▶ [What you should do]
Please reproduce the entries that follow, keeping each word intact.
-*-
(** The tokens of group [g] for the experts before [e]. *)
Definition pre (g e : nat) : Z := sumf e (R g).
Definition total : Z := sumf num_groups (fun g => pre g (num_experts c)).

(** Nodes are whole and made of whole groups; the rank's experts exist; the table is complete
    and small enough for the [u32] offsets (the top bit of an offset marks NVLink peers). *)
Record a2a_ok : Prop := {
  ok_dp : (0 < dp_size c)%nat;
  ok_gpn : (0 < groups_per_node)%nat;
  ok_node : node_size c = (groups_per_node * dp_size c)%nat;
  ok_world : world_size c = (num_nodes * node_size c)%nat;
  ok_rank : (rank c < world_size c)%nat;
  ok_world32 : Z.of_nat (world_size c) < 2 ^ 32;
  ok_dp_rank : dp_rank c = (rank c mod dp_size c)%nat;
  ok_dp_group : dp_group c = (rank c / dp_size c)%nat;
  ok_experts : (first_local_expert c <= num_experts c)%nat;
  ok_tbl : length tbl = (num_groups * num_experts c)%nat;
  ok_nonneg : Forall (fun n => 0 <= n) tbl;
  ok_total : total + Z.of_nat (max_private_tokens c * num_groups) < 2 ^ 31;
  ok_pad : 0 < expert_padding c;
  ok_padded : total + Z.of_nat (experts_per_rank c) * expert_padding c < 2 ^ 32;
  ok_recv : total <= Z.of_nat (max_recv_tokens c);
  ok_handles : length (rank_handles c) = world_size c;
  ok_dims : 0 <= get_dispatch_token_dim c < 2 ^ 32 /\ 0 <= get_combine_token_dim c < 2 ^ 32;
  ok_nets : 0 <= nets_per_gpu c /\ Z.of_nat num_groups * (1 + nets_per_gpu c) < 2 ^ 32;
}.

Context (Hok : a2a_ok).

Lemma R_nonneg g e : 0 <= R g e.
Proof.
  unfold R. destruct (tbl !! _) eqn:E; simpl; [|lia].
  by apply (Forall_lookup_1 _ _ _ _ (ok_nonneg Hok) E).
Qed.

Lemma get_num_routed_run {S} g e (s : S) :
  (g < num_groups)%nat -> (e < num_experts c)%nat -> get_num_routed c tbl g e s = Done (R g e, s).
Proof.
  intros Hg He. unfold get_num_routed, bind, assert_. fold num_groups.
  rewrite (proj2 (Nat.ltb_lt _ _) Hg), (proj2 (Nat.ltb_lt _ _) He). cbv [ret unwrap R].
  destruct (lookup_lt_is_Some_2 tbl (g * num_experts c + e)%nat) as (n & Hn); [|by rewrite Hn].
  rewrite (ok_tbl Hok). nia.
Qed.
(* ===== verification/A2aSpec.v ===== *)
(** * Correctness of the all-to-all worker

    The routing computation does not panic on a well-formed configuration; every received token
    gets its own slot in its expert's padded region; a receiver reads each remote token where
    the sender wrote it; how many transfers a step counts. *)
From stdpp Require Import prelude strings list.
From S2P Require Import Prelude Api A2aWorker A2aCounts A2aRouting.
Local Open Scope Z_scope.

(** ** Collecting *)
Lemma collect_run {St A B} (l : list A) (body : A -> M St (list B)) (f : A -> list B) s :
  (forall x, x ∈ l -> body x s = Done (f x, s)) -> collect l body s = Done (l ≫= f, s).
Proof.
  induction l as [|x l IH]; intros Hb; [done|]. cbn [collect]. unfold bind.
  rewrite Hb by set_solver. rewrite IH by set_solver. done.
Qed.

Lemma bind_singleton {A B} (f : A -> B) (l : list A) : (l ≫= fun x => [f x]) = f <$> l.
Proof. induction l as [|x l IH]; [done|]. rewrite bind_cons, IH. done. Qed.

Section Ranges.
Context (c : A2aState) (tbl : list Z) (Hok : a2a_ok c tbl).

Definition no_handle : AllToAllRankHandle :=
  {| rh_address := {| addr_bytes := [] |};
     num_routed_desc := {| mrd_ptr := 0; addr_rkey_list := [] |};
     recv_buffer_desc := {| mrd_ptr := 0; addr_rkey_list := [] |} |}.
(** The receive buffer of rank [r]. *)
Definition recv_desc (r : nat) : MemoryRegionDescriptor :=
  recv_buffer_desc (default no_handle (rank_handles c !! r)).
-*-
▶ [Result]
(** The tokens of group [g] for the experts before [e]. *)
Definition pre (g e : nat) : Z := sumf e (R g).
Definition total : Z := sumf num_groups (fun g => pre g (num_experts c)).

(** Nodes are whole and made of whole groups; the rank's experts exist; the table is complete
    and small enough for the [u32] offsets (the top bit of an offset marks NVLink peers). *)
Record a2a_ok : Prop := {
  ok_dp : (0 < dp_size c)%nat;
  ok_gpn : (0 < groups_per_node)%nat;
  ok_node : node_size c = (groups_per_node * dp_size c)%nat;
  ok_world : world_size c = (num_nodes * node_size c)%nat;
  ok_rank : (rank c < world_size c)%nat;
  ok_world32 : Z.of_nat (world_size c) < 2 ^ 32;
  ok_dp_rank : dp_rank c = (rank c mod dp_size c)%nat;
  ok_dp_group : dp_group c = (rank c / dp_size c)%nat;
  ok_experts : (first_local_expert c <= num_experts c)%nat;
  ok_tbl : length tbl = (num_groups * num_experts c)%nat;
  ok_nonneg : Forall (fun n => 0 <= n) tbl;
  ok_total : total + Z.of_nat (max_private_tokens c * num_groups) < 2 ^ 31;
  ok_pad : 0 < expert_padding c;
  ok_padded : total + Z.of_nat (experts_per_rank c) * expert_padding c < 2 ^ 32;
  ok_recv : total <= Z.of_nat (max_recv_tokens c);
  ok_handles : length (rank_handles c) = world_size c;
  ok_dims : 0 <= get_dispatch_token_dim c < 2 ^ 32 /\ 0 <= get_combine_token_dim c < 2 ^ 32;
  ok_nets : 0 <= nets_per_gpu c /\ Z.of_nat num_groups * (1 + nets_per_gpu c) < 2 ^ 32;
}.

Context (Hok : a2a_ok).

Lemma R_nonneg g e : 0 <= R g e.
Proof.
  unfold R. destruct (tbl !! _) eqn:E; simpl; [|lia].
  by apply (Forall_lookup_1 _ _ _ _ (ok_nonneg Hok) E).
Qed.

Lemma get_num_routed_run {S} g e (s : S) :
  (g < num_groups)%nat -> (e < num_experts c)%nat -> get_num_routed c tbl g e s = Done (R g e, s).
Proof.
  intros Hg He. unfold get_num_routed, bind, assert_. fold num_groups.
  rewrite (proj2 (Nat.ltb_lt _ _) Hg), (proj2 (Nat.ltb_lt _ _) He). cbv [ret unwrap R].
  destruct (lookup_lt_is_Some_2 tbl (g * num_experts c + e)%nat) as (n & Hn); [|by rewrite Hn].
  rewrite (ok_tbl Hok). nia.
Qed.
(* ===== verification/A2aSpec.v ===== *)
(** * Correctness of the all-to-all worker

    The routing computation does not panic on a well-formed configuration; every received token
    gets its own slot in its expert's padded region; a receiver reads each remote token where
    the sender wrote it; how many transfers a step counts. *)
From stdpp Require Import prelude strings list.
From S2P Require Import Prelude Api A2aWorker A2aCounts A2aRouting.
Local Open Scope Z_scope.

(** ** Collecting *)
Lemma collect_run {St A B} (l : list A) (body : A -> M St (list B)) (f : A -> list B) s :
  (forall x, x ∈ l -> body x s = Done (f x, s)) -> collect l body s = Done (l ≫= f, s).
Proof.
  induction l as [|x l IH]; intros Hb; [done|]. cbn [collect]. unfold bind.
  rewrite Hb by set_solver. rewrite IH by set_solver. done.
Qed.

Lemma bind_singleton {A B} (f : A -> B) (l : list A) : (l ≫= fun x => [f x]) = f <$> l.
Proof. induction l as [|x l IH]; [done|]. rewrite bind_cons, IH. done. Qed.

Section Ranges.
Context (c : A2aState) (tbl : list Z) (Hok : a2a_ok c tbl).

Definition no_handle : AllToAllRankHandle :=
  {| rh_address := {| addr_bytes := [] |};
     num_routed_desc := {| mrd_ptr := 0; addr_rkey_list := [] |};
     recv_buffer_desc := {| mrd_ptr := 0; addr_rkey_list := [] |} |}.
(** The receive buffer of rank [r]. *)
Definition recv_desc (r : nat) : MemoryRegionDescriptor :=
  recv_buffer_desc (default no_handle (rank_handles c !! r)).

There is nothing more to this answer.